The goal of analytics is to extract valuable insights from large volumes of data, empowering businesses with smarter decision-making and automation. It has applications across industries and domains—from predictive maintenance to fraud detection, from optimising decision-making processes to intelligence-driven investigations.

Since every organisation has its own data structure and industry-specific challenges, analytical solutions are often complex and highly customised. These projects aim to seamlessly integrate data-driven strategies into business operations, turning raw information into actionable intelligence.

 

The Lifecycle of an Analytics Project

  1. Understanding Data & Business Context: Every analytics project begins with gaining a deep understanding of the data and business objectives. This phase defines the project’s goals and establishes the business case. Depending on the complexity, a Proof of Concept (PoC) may be introduced—a small-scale test project designed to validate the feasibility of the solution.
  2. Data Integration & Management: Successful analytics projects rely on well-prepared, high-quality data. This phase involves collecting, integrating, and cleansing data to ensure accuracy and reliability. Key aspects include quality control, data loading automation, and real-time or batch-based data processing.
  3. Data Discovery & Feature Engineering: Analysts conduct exploratory data analysis to identify key characteristics and patterns within the data. During the Feature Engineering phase, new, valuable data attributes are derived from raw information, forming the foundation for business models.
  4. Modeling & Business Automation: Using the data models developed in the project, businesses can build decision-support systems. These models may include forecasting models, which use historical data to predict future trends and events, enabling proactive decision-making.
  5. Implementation & Business Integration: The final step is embedding the models and insights into business operations. This ensures that analytics-driven insights directly support operational decision-making and automated workflows, maximising efficiency and impact.

 

Additional elements of analytics projects may include data visualisation, dashboard creation, network analysis, decision-support automation, and case management—particularly in fraud detection solutions.

By applying an agile approach, we actively involve clients in the project, as their domain expertise plays a key role in achieving more accurate and effective results.

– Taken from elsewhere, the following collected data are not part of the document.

Definition feed_three (config : Config) (now : R) (ztype : ZoneType)
           (p1 p2 p3 tolerance t1 t2 t3 : R) : PyResult (list Zone) :=
  zones <- feed_two config now ztype p1 p2 tolerance t1 t2 ;;
  _add_or_update_zone config now zones ztype p3 tolerance t3.

(** The invariant of a zone: the band contains the center, and the count
    of touches is the length of both touch lists. *)
Definition zone_invariant (z : Zone) : Prop :=
  zone_low z <= center z <= zone_high z
  /\ touches z = Z.of_nat (length (touch_prices z))
  /\ length (touch_prices z) = length (touch_times z).

(** No candle of the window has a negative low or high. *)
Definition nonneg_prices (cs : list Candle) : Prop :=
  Forall (fun c => 0 <= low c /\ 0 <= high c) cs.

(** The price a candle offers as a pivot of each type. *)
Definition pivot_of (c : Candle) (ztype : ZoneType) : R :=
  match ztype with
  | SUPPORT => low c
  | RESISTANCE => high c
  end.

(** *** Two passes over one market state *)

(** The market state after [add_candle] has accepted the candle. *)
Definition receive (ms : MarketState) (arrival : CandleDict * R)
  : MarketState :=
  appended ms (fst arrival) (snd arrival).

Definition is_prefix {A} (l l' : list A) : Prop := exists rest, l' = l ++ rest.

(** The zone [z'] of the later pass continues the zone [z] of the earlier
    one: same type and center, and the earlier touches, touch prices and
    touch times are carried into it. *)
Definition carries_forward (z z' : Zone) : Prop :=
  zone_type z' = zone_type z /\ center z' = center z
  /\ (touches z <= touches z')%Z
  /\ is_prefix (touch_prices z) (touch_prices z')
  /\ is_prefix (touch_times z) (touch_times z').

(** The candle at index [i] is a pivot of the type [ztype] in the window. *)
Definition pivot_at (cs : list Candle) (i : nat) (ztype : ZoneType) (p : R)
  : Prop :=
  (3 <= i < length cs - 3)%nat
  /\ exists ci : Candle,
      nth_error cs i = Some ci /\ p = pivot_of ci ztype
      /\ match ztype with
         | SUPPORT => py_min (map low (slice (i - 3) (i + 4) cs)) = Ok p
         | RESISTANCE => py_max (map high (slice (i - 3) (i + 4) cs)) = Ok p
         end.

(** What C2 asks of two successive passes, the second one after the
    candles [arrivals] have entered the market state. *)
Definition history_carried_forward (config : Config)
           (ttest_1samp : list R -> R -> R * R) (now1 now2 : R)
           (market_state : MarketState) (arrivals : list (CandleDict * R))
  : Prop :=
  forall (r1 r2 : list Zone) (z : Zone) (i : nat) (p : R),
    detect_zones config ttest_1samp now1 market_state = Ok r1 ->
    detect_zones config ttest_1samp now2
                 (fold_left receive arrivals (set_active_zones r1 market_state))
    = Ok r2 ->
    In z r1 ->
    pivot_at (candles (fold_left receive arrivals
                                 (set_active_zones r1 market_state)))
             i (zone_type z) p ->
    Rabs (center z - p) / p <= ZONE_TOLERANCE_PCT config ->
    exists z' : Zone, In z' r2 /\ carries_forward z z'.

(** A quiet candle (low 100, high 101) and a wide one (low 95, high 105). *)
Definition flat_candle : CandleDict :=
  mkCandleDict (Some (Finite 100)) (Some (Finite 101)) (Some (Finite 100))
               (Some (Finite 100)) (Some (Finite 10)).
Definition wide_candle : CandleDict :=
  mkCandleDict (Some (Finite 100)) (Some (Finite 105)) (Some (Finite 95))
               (Some (Finite 100)) (Some (Finite 10)).

(** A market state of capacity 9 after nine quiet candles, received at the
    clock readings 1 to 9. *)
Definition quiet_state : MarketState :=
  fold_left receive
            [(flat_candle, 1); (flat_candle, 2); (flat_candle, 3);
             (flat_candle, 4); (flat_candle, 5); (flat_candle, 6);
             (flat_candle, 7); (flat_candle, 8); (flat_candle, 9)]
            (MarketState_init 9).

(** The three candles that arrive before the later pass. *)
Definition later_arrivals : list (CandleDict * R) :=
  [(flat_candle, 10); (wide_candle, 11); (wide_candle, 12)].

Definition flat (t : R) : Candle := mkCandle 100 101 100 100 10 (Some t).
Definition wide (t : R) : Candle := mkCandle 100 105 95 100 10 (Some t).

(** The zones of the earlier pass: three touches each. *)
Definition quiet_support : Zone :=
  update_touch
    (update_touch (new_zone default_config 0 SUPPORT 100 4) 100 5) 100 6.
Definition quiet_resistance : Zone :=
  update_touch
    (update_touch (new_zone default_config 0 RESISTANCE 101 4) 101 5) 101 6.

(** Any p-value function; the windows below are too short for it to be
    called. *)
Definition ttest_stub (sample : list R) (popmean : R) : R * R := (0, 1).

(** The touches of a zone come from the candles of the window: each touch
    price is the low or the high of one of them, each touch time the time
    of one of them. *)
Definition touches_from_window (now : R) (cs : list Candle) (z : Zone) : Prop :=
  (forall p : R, In p (touch_prices z) ->
                 exists c : Candle, In c cs /\ (p = low c \/ p = high c))
  /\ (forall t : R, In t (touch_times z) ->
                    exists c : Candle, In c cs /\ t = candle_time now c).

(** An order book with no resting liquidity inside the band of [zone_100],
    and the market state of a timeframe that holds it. *)
Definition thin_book : OrderBook :=
  mkOrderBook (Some [(90, 1)]) (Some [(110, 1)]).

(** ** Notions used by the further properties *)

(** The candle of the window an accepted arrival becomes. *)
Definition stamp_arrival (arrival : CandleDict * R) : Candle :=
  stamp (snd arrival) (fst arrival).

(** Every price of the list is [p]. *)
Definition all_at (p : R) (prices : list R) : Prop :=
  Forall (fun x => x = p) prices.

(** The zone is of the type and has its center within the tolerance of the
    price, the distance being taken relative to the price. *)
Definition matches (zone : Zone) (ztype : ZoneType) (price tolerance : R)
  : Prop :=
  zone_type zone = ztype /\ Rabs (center zone - price) / price <= tolerance.

(** The touches of all zones of a registry. *)
Definition total_touches (zones : list Zone) : Z :=
  fold_right (fun z acc => (touches z + acc)%Z) 0%Z zones.

(** Where a zone lies: its type, center and band. *)
Definition place (z : Zone) : ZoneType * R * R * R :=
  (zone_type z, center z, zone_low z, zone_high z).

(** The zone after [k] further touches at one price and time. *)
Definition touched_again (k : nat) (z : Zone) (price time : R) : Zone :=
  Nat.iter k (fun z => update_touch z price time) z.

(** The zones a candle opens as a pivot of each type. *)
Definition flat_support (config : Config) (now : R) (c : Candle) : Zone :=
  new_zone config now SUPPORT (low c) (candle_time now c).
Definition flat_resistance (config : Config) (now : R) (c : Candle) : Zone :=
  new_zone config now RESISTANCE (high c) (candle_time now c).

(** A market state whose window is the given list of candles. *)
Definition state_of_window (cs : list Candle) : MarketState :=
  mkMarketState (length cs) cs OrderBook_empty [] [].

(** *** confirmations.py: the other timeframes *)

Definition set_confirmed_tf (d : list (string * bool)) (z : Zone) : Zone :=
  mkZone (zone_type z) (center z) (zone_low z) (zone_high z) (touches z)
         (touch_prices z) (touch_times z) (stats z) d
         (orderbook_strength z) (volume_strength z) (trade_flow_strength z)
         (successful_rejections z) (failed_breakouts z).

(** The verdict of [confirm_multiple_timeframes] for one timeframe. *)
Definition timeframe_confirms (zone : Zone) (tf_candles : list Candle) : bool :=
  if (length tf_candles <? 10)%nat then false
  else
    (2 <=? length (filter (touches_zone zone) (lastn 20 tf_candles)))%nat.

(** [confirm_multiple_timeframes]; the windows [candles_5m] and
    [candles_1h] it reads from the market state are its arguments here.
    Returns the confirmations and the zone as the call leaves it. *)
Definition confirm_multiple_timeframes (zone : Zone)
           (candles_5m candles_1h : list Candle)
  : list (string * bool) * Zone :=
  let confirmations :=
    [("5m"%string, timeframe_confirms zone candles_5m);
     ("1h"%string, timeframe_confirms zone candles_1h)] in
  (confirmations, set_confirmed_tf confirmations zone).
(** X11.  For every CYA level and generator type the thresholds are
    ordered: 1 <= minimum FC <= target low <= target high <= shock level
    <= mustard-algae shock level, with the target at least 3, the shock
    level at least 10 and the mustard-algae level at least 12; with a
    salt-water generator the target range is a single value. *)
Theorem fc_thresholds_ordered (cya : R) (is_swg : bool) :
  1 <= calculate_min_fc cya is_swg
  /\ calculate_min_fc cya is_swg <= fst (calculate_target_fc cya is_swg)
  /\ 3 <= fst (calculate_target_fc cya is_swg)
  /\ fst (calculate_target_fc cya is_swg) <= snd (calculate_target_fc cya is_swg)
  /\ snd (calculate_target_fc cya is_swg) <= calculate_shock_fc cya
  /\ 10 <= calculate_shock_fc cya
  /\ calculate_shock_fc cya <= calculate_mustard_algae_shock_fc cya
  /\ 12 <= calculate_mustard_algae_shock_fc cya
  /\ (is_swg = true ->
      fst (calculate_target_fc cya is_swg) = snd (calculate_target_fc cya is_swg)).
Proof.
  split; [apply min_fc_ge_1 |].
  split; [apply min_fc_le_target_low |].
  fc_unfold. destruct (Rle_dec cya 0) as [Hc | Hc].
  { cbn [fst snd]. repeat split; try lra. }
  assert (Hpos : 0 < cya) by lra.
  destruct is_swg; cbv zeta; cbn [fst snd];
    repeat split; intros;
    first [ reflexivity | discriminate | lra
          | apply max_floor_le; lra
          | match goal with
            | |- _ <= Rmax ?a ?b => pose proof (Rmax_l a b); lra
            end ].
Qed.
(** C10: [run] on a test case whose buffer has room for the test value.
    The first result carries the errno and is a pass exactly when the errno
    left by [getxattr] equals [exp_err], a fail otherwise.  For [exp_err]
    other than 0 that is the only result.  For [exp_err = 0] two more
    results follow: the first is a pass exactly when the return value is
    20, the second exactly when the first 20 bytes of the filled buffer are
    the value written in [setup]; each is a fail otherwise, so both pass
    only when both conditions hold. *)
Theorem getxattr01_run_reports (getxattr : Getxattr01.syscall) i tcs tc :
  index tcs i = Ok tc →
  (20 <= length (Getxattr01.value tc))%nat →
  let out := getxattr Getxattr01.FNAME (Getxattr01.key tc)
               (Getxattr01.value tc) (Getxattr01.size tc) in
  let buf := Getxattr01.fill (Getxattr01.value tc) (Getxattr01.written out) in
  ∃ r1 rest tcs',
    Getxattr01.run getxattr i tcs = Ok (r1 :: rest, tcs') ∧
    Getxattr01.with_errno r1 = true ∧
    (Getxattr01.rtype r1 = TPASS ↔
     Getxattr01.err out = Getxattr01.exp_err tc) ∧
    (Getxattr01.rtype r1 = TFAIL ↔
     Getxattr01.err out ≠ Getxattr01.exp_err tc) ∧
    (Getxattr01.exp_err tc ≠ 0 → rest = []) ∧
    (Getxattr01.exp_err tc = 0 →
     ∃ r2 r3,
       rest = [r2; r3] ∧
       (Getxattr01.rtype r2 = TPASS ↔ Getxattr01.ret out = 20) ∧
       (Getxattr01.rtype r2 = TFAIL ↔ Getxattr01.ret out ≠ 20) ∧
       (Getxattr01.rtype r3 = TPASS ↔ take 20 buf = Getxattr01.setup.2) ∧
       (Getxattr01.rtype r3 = TFAIL ↔ take 20 buf ≠ Getxattr01.setup.2) ∧
       (Forall (λ r, Getxattr01.rtype r = TPASS) rest ↔
        Getxattr01.ret out = 20 ∧ take 20 buf = Getxattr01.setup.2)).
Proof.
  intros Htc Hlen out buf. destruct tc as [k v sz e].
  cbn [Getxattr01.value Getxattr01.key Getxattr01.size Getxattr01.exp_err]
    in Hlen, out, buf |- *.
  destruct (memcmp_spec 20 buf (Getxattr01.literal Getxattr01.XATTR_TEST_VALUE))
    as (d & Hd & Hd0).
  { unfold buf. rewrite fill_length. lia. }
  { vm_compute. lia. }
  destruct setup_value as (_ & _ & Hset). rewrite Hset in Hd0.
  unfold Getxattr01.run. rewrite Htc.
  cbn -[Getxattr01.memcmp Getxattr01.literal Getxattr01.fill Z.to_nat Z.eqb
        Getxattr01.setup].
  change (Z.to_nat Getxattr01.XATTR_TEST_VALUE_SIZE) with 20%nat.
  fold out. fold buf. rewrite Hd.
  cbn -[Getxattr01.memcmp Getxattr01.literal Getxattr01.fill Z.to_nat Z.eqb
        Getxattr01.setup].
  change Getxattr01.XATTR_TEST_VALUE_SIZE with 20.
  set (r1 := if Getxattr01.err out =? e then _ else _).
  set (r2 := Getxattr01.TST_EXP_EQ_LI (Getxattr01.ret out) 20).
  set (r3 := if negb (d =? 0) then _ else _).
  assert (Getxattr01.with_errno r1 = true ∧
          (Getxattr01.rtype r1 = TPASS ↔ Getxattr01.err out = e) ∧
          (Getxattr01.rtype r1 = TFAIL ↔ Getxattr01.err out ≠ e))
    as (H1a & H1b & H1c).
  { unfold r1. destruct (Z.eqb_spec (Getxattr01.err out) e); by repeat split. }
  assert ((Getxattr01.rtype r2 = TPASS ↔ Getxattr01.ret out = 20) ∧
          (Getxattr01.rtype r2 = TFAIL ↔ Getxattr01.ret out ≠ 20))
    as (H2a & H2b).
  { unfold r2, Getxattr01.TST_EXP_EQ_LI.
    destruct (Z.eqb_spec (Getxattr01.ret out) 20); by repeat split. }
  assert ((Getxattr01.rtype r3 = TPASS ↔ take 20 buf = Getxattr01.setup.2) ∧
          (Getxattr01.rtype r3 = TFAIL ↔ take 20 buf ≠ Getxattr01.setup.2))
    as (H3a & H3b).
  { rewrite <- Hd0. unfold r3. destruct (Z.eqb_spec d 0); by repeat split. }
  exists r1.
  destruct (Z.eqb_spec e 0) as [Hz | Hnz]; cbn [negb].
  - exists [r2; r3]. eexists. split; [reflexivity|].
    split; [exact H1a|]. split; [exact H1b|]. split; [exact H1c|].
    split; [done|]. intros _. exists r2, r3. split; [reflexivity|].
    split; [exact H2a|]. split; [exact H2b|].
    split; [exact H3a|]. split; [exact H3b|].
    rewrite <- H2a, <- H3a. split.
    + intros H. apply Forall_cons in H as [? H].
      by apply Forall_cons in H as [? _].
    + intros [? ?]. by repeat constructor.
  - exists []. eexists. split; [reflexivity|].
    split; [exact H1a|]. split; [exact H1b|]. split; [exact H1c|].
    split; [done|]. intros H. by destruct Hnz.
Qed.
(* ===== verification/_CoqProject ===== *)
-Q . S2P
Prelude.v
TimerQueue.v
TimeHeap.v
Timer.v
EventLoop.v
ShmcbCyclic.v
Shmcb.v
ShmcbSegment.v
P2pWire.v
Benc.v
Alloc.v
Dict.v
BQueue.v
HashTable.v
Reslist.v
FdQueue.v
Iobuf.v
Htbl.v
Scoreboard.v
Mpm.v
Reclaim.v
Md5.v
Utf8.v
Ini.v
Bitfield.v
BtPeer.v
BtInterest.v
BtNet.v
BtInv.v
BtAssign.v
BtChoice.v
BtStart.v
BtRelease.v
BtHave.v
BtChoke.v
BtBlock.v
BtDownload.v
BtUpload.v
BtSlots.v
BtStream.v
BtWire.v
BtMessages.v
BtDaemon.v
PeerList.v
Supernode.v
Edge.v
Punch.v
Alarm.v
BencGet.v
Metainfo.v
Url.v
Trackers.v
Torrents.v
TrReply.v
(** [swap] exchanges two keys and keeps the handles right. *)
Lemma swap_ok st i j :
  hinv st -> i < heap_use st -> j < heap_use st -> i <> j ->
  exists st', swap st i j = Some st' /\ hinv st' /\ evolves st st' /\
    key st' i = key st j /\ key st' j = key st i /\
    forall k, k <> i -> k <> j -> key st' k = key st k.
Proof.
  intros Hv Hi Hj Hne. destruct (hinv_lookup st i Hv Hi) as [ei Hei].
  destruct (hinv_lookup st j Hv Hj) as [ej Hej]. pose proof Hv as (Hu & Hl & Hh).
  destruct (Hh i ei Hi Hei) as (hdi & Hhi & Hii), (Hh j ej Hj Hej) as (hdj & Hhj & Hij).
  assert (e_h ei <> e_h ej) as Hdiff.
  { intros Heq. apply Hne. eapply hinv_handle_inj; eauto. }
  eexists. unfold swap, place, set_i, aread. rewrite Hei, Hej. simpl.
  rewrite awrite_ok by lia. simpl. rewrite Hhj. simpl. rewrite awrite_ok by (len; lia). simpl.
  rewrite lookup_insert_ne by done. rewrite Hhi. simpl. split; [done|].
  split_and!.
  - split_and!; simpl; [lia|by rewrite !length_insert|].
    intros k e Hk. rewrite list_lookup_insert_Some. intros [(->&<-&_)|[Hjk Hlk]].
    + rewrite lookup_insert_eq. eauto.
    + rewrite list_lookup_insert_Some in Hlk. destruct Hlk as [(->&<-&_)|[Hik Hlk]].
      * rewrite lookup_insert_ne, lookup_insert_eq by done. eauto.
      * destruct (Hh k e Hk Hlk) as (hd & ? & ?). exists hd. rewrite !lookup_insert_ne; [done| |].
        -- intros Heq. apply Hjk. eapply hinv_handle_inj; eauto.
        -- intros Heq. apply Hik. eapply hinv_handle_inj; eauto.
  - split_and!; simpl; [done|done| | |].
    + unfold live; simpl. rewrite !take_insert_lt by lia.
      apply swap_Permutation; by apply live_lookup.
    + intros p. rewrite !lookup_insert. repeat case_decide; subst; simpl; by rewrite ?Hhi, ?Hhj.
    + intros p Hp. rewrite !lookup_insert_ne; [done| |]; intros <-; apply Hp;
        apply list_elem_of_fmap_2, elem_of_live; eauto.
  - unfold key; simpl. rewrite list_lookup_insert_ne, list_lookup_insert_eq by (done || lia). by rewrite Hej.
  - unfold key; simpl. rewrite list_lookup_insert_eq by (len; lia). by rewrite Hei.
  - intros k ??. unfold key; simpl. by rewrite !list_lookup_insert_ne.
Qed.

(** ** Sifting *)

(** Heap order everywhere except towards the parent of [x]; what is below [x]
    is not smaller than what is above [x]. *)
Definition up_inv (st0 : theap) (s : theap * nat) : Prop :=
  let '(st, x) := s in
  hinv st /\ evolves st0 st /\ x < heap_use st /\
  (forall k, 0 < k < heap_use st -> k <> x -> edge st k) /\
  (forall k, 0 < k < heap_use st -> (k - 1) / 2 = x -> 0 < x ->
     tle (key st ((x - 1) / 2)) (key st k)).

(** Heap order everywhere except below [x]. *)
Definition down_inv (st0 : theap) (s : theap * nat) : Prop :=
  let '(st, x) := s in
  hinv st /\ evolves st0 st /\ x < heap_use st /\
  (forall k, 0 < k < heap_use st -> (k - 1) / 2 <> x -> edge st k) /\
  (forall k, 0 < k < heap_use st -> (k - 1) / 2 = x -> 0 < x ->
     tle (key st ((x - 1) / 2)) (key st k)).

Definition sifted (st0 st : theap) : Prop := heap_inv st /\ evolves st0 st.

Lemma bubble_up_turn_ok st0 s :
  up_inv st0 s -> turn (up_inv st0) snd (sifted st0) s (bubble_up_turn s).
Proof.
  destruct s as [st i]. intros (Hv & Hs & Hi & He & Hg). unfold bubble_up_turn.
  case_decide as Hi0; [subst i|].
  { split; [split; [done|]|done]. intros k ?. apply He; lia. }
  pose proof Hv as (Hu & _ & _). rewrite cmpentry_lt_ok by (done || lia). simpl.
  set (p := (i - 1) / 2) in *. assert (p < i) as Hp by (subst p; lia).
  destruct (cmptime_lt _ _) eqn:Hc.
  - apply cmptime_lt_spec in Hc.
    destruct (swap_ok st i p Hv ltac:(lia) ltac:(lia) ltac:(lia))
      as (st' & -> & Hv' & Hs' & Ki & Kp & Kk). simpl. split; [|done].
    assert (heap_use st' = heap_use st) as Hu' by apply Hs'.
    split_and!; [done|by etrans|lia| |]; unfold edge in *; rewrite Hu'; intros k Hk.
    + intros Hkp. specialize (He k Hk). specialize (Hg k Hk).
      destruct (decide (k = i)) as [->|]; [fold p; rewrite Ki, Kp; tsolve|].
      specialize (He ltac:(done)). rewrite (Kk k) by done.
      destruct (decide ((k - 1) / 2 = i)) as [E|]; [rewrite E, Ki; apply Hg; [done|lia]|].
      destruct (decide ((k - 1) / 2 = p)) as [E|]; [|by rewrite Kk].
      rewrite E in He |- *. rewrite Kp. tsolve.
    + intros Hkp Hp0. rewrite (Kk ((p - 1) / 2)) by lia.
      pose proof (He p ltac:(lia) ltac:(lia)) as Hpp.
      destruct (decide (k = i)) as [->|]; [by rewrite Ki|]. rewrite (Kk k) by lia.
      specialize (He k Hk ltac:(done)). rewrite Hkp in He. by etrans.
  - apply cmptime_lt_false in Hc. split; [split; [done|]|done].
    intros k ?. destruct (decide (k = i)) as [->|]; [done|]. by apply He.
Qed.

Lemma bubble_up_ok st i :
  up_inv st (st, i) -> exists st', bubble_up st i = Some st' /\ sifted st st'.
Proof.
  intros H. eapply (cloop_total (up_inv st) snd); [apply bubble_up_turn_ok|done|]. simpl; lia.
Qed.

(** The child chosen by [bubble_down] is the smaller one. *)
Lemma bubble_down_turn_ok st0 s :
  down_inv st0 s ->
  turn (down_inv st0) (fun '(st, x) => heap_use st - x) (sifted st0) s (bubble_down_turn s).
Proof.
  destruct s as [st i]. intros (Hv & Hs & Hi & He & Hg). pose proof Hv as (Hu & _ & _).
  unfold bubble_down_turn.
  assert (exists c, (if decide (2 * i + 2 < heap_use st) then
      lt ← cmpentry_lt st (2 * i + 1) (2 * i + 2);
      Some (Some (if (lt : bool) then 2 * i + 1 else 2 * i + 2))
    else if decide (2 * i + 1 < heap_use st) then Some (Some (2 * i + 1)) else Some None) = Some c
    /\ match c with
       | None => heap_use st <= 2 * i + 1
       | Some c => c < heap_use st /\ (c - 1) / 2 = i /\ 0 < c /\
          forall k, 0 < k < heap_use st -> (k - 1) / 2 = i -> tle (key st c) (key st k)
       end) as (c & -> & Hc).
  { case_decide.
    - rewrite cmpentry_lt_ok by (done || lia). simpl. eexists; split; [done|]. simpl.
      case_match eqn:E; [apply cmptime_lt_spec in E|apply cmptime_lt_false in E];
        (split_and!; [lia..|]); intros k ??;
        (assert (k = 2 * i + 1 \/ k = 2 * i + 2) as [->| ->] by lia); tsolve.
    - case_decide; (eexists; split; [done|]); simpl; [|lia].
      split_and!; [lia..|]. intros k ??. assert (k = 2 * i + 1) as -> by lia. done. }
  simpl. destruct c as [c|].
  2:{ split; [split; [done|]|done]. intros k ?. apply He; lia. }
  destruct Hc as (Hcu & Hpc & Hc0 & Hmin). rewrite cmpentry_lt_ok by (done || lia). simpl.
  destruct (cmptime_lt _ _) eqn:Hlt.
  - apply cmptime_lt_spec in Hlt.
    destruct (swap_ok st i c Hv ltac:(lia) ltac:(lia) ltac:(lia))
      as (st' & -> & Hv' & Hs' & Ki & Kc & Kk). simpl.
    assert (heap_use st' = heap_use st) as Hu' by apply Hs'. split; [|simpl; lia].
    split_and!; [done|by etrans|lia| |]; unfold edge in *; rewrite Hu'; intros k Hk.
    + intros Hkc. specialize (He k Hk). specialize (Hmin k Hk).
      destruct (decide (k = c)) as [->|]; [rewrite Hpc, Ki, Kc; tsolve|].
      destruct (decide (k = i)) as [->|].
      { rewrite Ki, (Kk ((i - 1) / 2)) by lia. apply (Hg c); lia. }
      rewrite (Kk k) by done. destruct (decide ((k - 1) / 2 = i)) as [E|].
      * rewrite E, Ki. by apply Hmin.
      * rewrite Kk by done. by apply He.
    + intros Hkc _. rewrite Hpc, Ki, (Kk k) by lia.
      specialize (He k Hk ltac:(lia)). by rewrite Hkc in He.
  - apply cmptime_lt_false in Hlt. split; [split; [done|]|done].
    intros k Hk. destruct (decide ((k - 1) / 2 = i)) as [E|]; [|by apply He].
    unfold edge. rewrite E. etrans; [done|]. by apply Hmin.
Qed.

Lemma bubble_down_ok st i :
  down_inv st (st, i) -> exists st', bubble_down st i = Some st' /\ sifted st st'.
Proof.
  intros H. eapply (cloop_total (down_inv st) (fun '(st, x) => heap_use st - x));
    [apply bubble_down_turn_ok|done|]. lia.
Qed.

(** After one key was replaced, sifting in the direction of the change restores
    the heap: the common end of [timeheap_remove] and [timeheap_change]. *)
Lemma resift st st1 i :
  ordered st -> hinv st1 -> heap_use st1 <= heap_use st -> i < heap_use st1 ->
  (forall k, k < heap_use st1 -> k <> i -> key st1 k = key st k) ->
  exists st2, (if cmptime_lt (key st1 i) (key st i) then bubble_up st1 i else bubble_down st1 i)
              = Some st2 /\ sifted st1 st2.
Proof.
  intros Ho Hv Hu Hi Hk.
  destruct (cmptime_lt _ _) eqn:Hc; [apply cmptime_lt_spec in Hc|apply cmptime_lt_false in Hc].
  - apply bubble_up_ok. split_and!; [done|done|done| |]; unfold edge; intros k Hku.
    + intros Hki. specialize (Ho k ltac:(lia)). unfold edge in Ho. rewrite (Hk k) by lia.
      destruct (decide ((k - 1) / 2 = i)) as [E|]; [rewrite E in Ho |- *; tsolve|].
      by rewrite Hk by lia.
    + intros Hki Hi0. rewrite !Hk by lia. pose proof (Ho i ltac:(lia)) as Hpi.
      specialize (Ho k ltac:(lia)). unfold edge in *. rewrite Hki in Ho. by etrans.
  - apply bubble_down_ok. split_and!; [done|done|done| |]; unfold edge; intros k Hku.
    + intros Hki. specialize (Ho k ltac:(lia)). unfold edge in Ho. rewrite (Hk ((k - 1) / 2)) by lia.
      destruct (decide (k = i)) as [->|]; [by etrans|]. by rewrite Hk by lia.
    + intros Hki Hi0. rewrite !Hk by lia. pose proof (Ho i ltac:(lia)) as Hpi.
      specialize (Ho k ltac:(lia)). unfold edge in *. rewrite Hki in Ho. by etrans.
Qed.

Successful projects rely on close collaboration with the client, as they have the deepest understanding of their company, industry, and data—making their involvement essential throughout the process.

 

Key Types of Analytical Solutions

  • Predictive Maintenance: Utilising IoT data to predict machinery failures, enabling timely intervention and cost reduction. These analytics systems are most commonly used in manufacturing and industrial sectors, where equipment downtime has significant financial and operational impacts.
  • Fraud Detection and Investigation: Designed to identify various types of fraud, such as banking, insurance, and procurement fraud. These systems are crucial for financial institutions and insurance companies, where large-scale data analysis, network modelling, and risk assessment help detect high-risk customers and transactions.
  • Business Intelligence: Covering everything from data warehousing to reporting and dashboard creation, BI solutions help businesses analyse and track performance. BI systems are often enhanced with decision-support tools and predictive models (e.g., revenue forecasting), making them particularly valuable for large retail enterprises.
  • Intelligence and Investigation Management: Systems designed for organisations conducting investigations (e.g., police), aimed at enhancing public safety and improving the efficiency of law enforcement processes. Data-analysing models help in crime detection and risk minimisation.

 

The success of analytics projects relies on close collaboration with the client, as domain expertise is essential for designing tailored solutions.

Analytics is deeply interconnected with software development, as processing data and integrating models often requires developing interfaces and performing various programming tasks.

The implementation of analytical solutions and the maintenance of necessary development environments are integral to the operation of complex, data-driven business systems.

 

What Are the Core Areas of Analytics at Quadron? 

At Quadron, analytics is structured around the following core areas:

Intelligence & Investigation Management, IoT, Fraud Detection & Investigation, Forecasting & Decision Automation, Predictive Maintenance, and Business Intelligence. These pillars form the foundation of our analytics approach.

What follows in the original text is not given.